It was our second full day in Zagreb and there was still a lot to see. We were under the impression from what we had read beforehand that one night in Zagreb would be long enough, but we had booked 3 nights instead to deal with jet lag and to explore a new City at our leisure. And we didn’t regret it, as we could have easily stayed another night.
This morning we headed up to the Upper Town (Gradec) via the funicular, although it wasn’t operating at the time, so we climbed the steps instead, which was an effortless hike.
At the top of the funicular there are two amazing museums; The Museum of Broken Relationships and the Croatian Museum of Naive Art.
I was somewhat skeptical of the Museum of Broken Relationships since it was such an unusual idea for a museum, I just couldn’t imagine ahead of time what it would be like. But I had read that it was a must-see place to visit so we wandered in. It’s a rather amazing exhibit about people sharing their failed relationship stories. Each person wrote something about their relationship and then donated an object that represented the relationship to them. There were all types of relationships and a wide range of objects, which created a touching, emotional and interesting exhibit. We spent an hour and a half reading the stories, many of which were humorous, some were romantic while a few were achingly sad. It has a very strong universal human element to it and I would highly recommend it.
One of the many interesting stories in the Museum of Broken Relationships.
Just across the way is the Croatian Museum of Naive Art. Since I had never heard of this art movement, in spite of taking several art history courses, I was a bit skeptical of this museum as well, but we decided to check it out.

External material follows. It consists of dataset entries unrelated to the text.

Lemma int_of_float_range f : in_int64 (int_of_float f).
Proof.
  unfold int_of_float. case_match eqn:Hc.
  - apply andb_prop in Hc as [Hc ?]. apply andb_prop in Hc as [? ?].
    unfold in_int64. lia.
  - unfold in_int64, MinInt64, MaxInt64. lia.
Qed.

#[export] Hint Resolve int64_range int_of_float_range : flux.

(** ** Strings: lemmas *)

#[local] Arguments String.append !s1 s2 /.

Lemma append_nil_r s : (s +:+ "") = s.
Proof. induction s as [|a s IH]; simpl; [done | by rewrite IH]. Qed.

Lemma append_assoc s t u : ((s +:+ t) +:+ u) = (s +:+ (t +:+ u)).
Proof. induction s as [|a s IH]; simpl; [done | by rewrite IH]. Qed.

Lemma length_append s t : String.length (s +:+ t) = String.length s + String.length t.
Proof. induction s as [|a s IH]; simpl; [done | by rewrite IH]. Qed.

Lemma append_inj_l s t u : (s +:+ t) = (s +:+ u) -> t = u.
Proof. induction s as [|a s IH]; simpl; intros H; [done|]. injection H as H. auto. Qed.

Lemma append_inj_len s s' t t' :
  String.length s = String.length s' ->
  (s +:+ t) = (s' +:+ t') -> s = s' /\ t = t'.
Proof.
  revert s'. induction s as [|a s IH]; intros [|b s']; simpl; try done.
  intros Hl H. injection H as -> H. injection Hl as Hl.
  destruct (IH s' Hl H) as [-> ->]. done.
Qed.

Lemma append_inj_r s s' t : (s +:+ t) = (s' +:+ t) -> s = s'.
Proof.
  intros H. assert (Hl : String.length s = String.length s').
  { pose proof (f_equal String.length H) as Hl. rewrite !length_append in Hl. lia. }
  by destruct (append_inj_len s s' t t Hl H).
Qed.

It is a small museum with a wonderful display of paintings and a few sculpture pieces from the era. At first we viewed the artwork on our own but on our way out a tour group arrived led by a docent guide and we tagged along going through the museum a second time. Understanding the history of the movement, and learning about the artists, made a big difference in our experience and I would definitely recommend it.
Ivan Generalic was the founder of the Croatian Naive Art movement. He painted on glass because that is what was available at the time. This required him to paint the foreground of his composition first and then work in layers to the back of the painting.
The artists of the Naive Art movement believed that anyone can create worthwhile art regardless of formal training.
There are several other museums to visit in Zagreb but since it was Sunday we decided to head over to the Antiques Market (open 9am to 2 pm Sundays) only a few blocks away.
Th Antiques Market was a fun place to find hand made and antique jewelry and to talk to the locals.
I enjoyed Zagreb more than I expected to, and I would definitely return if the opportunity arose.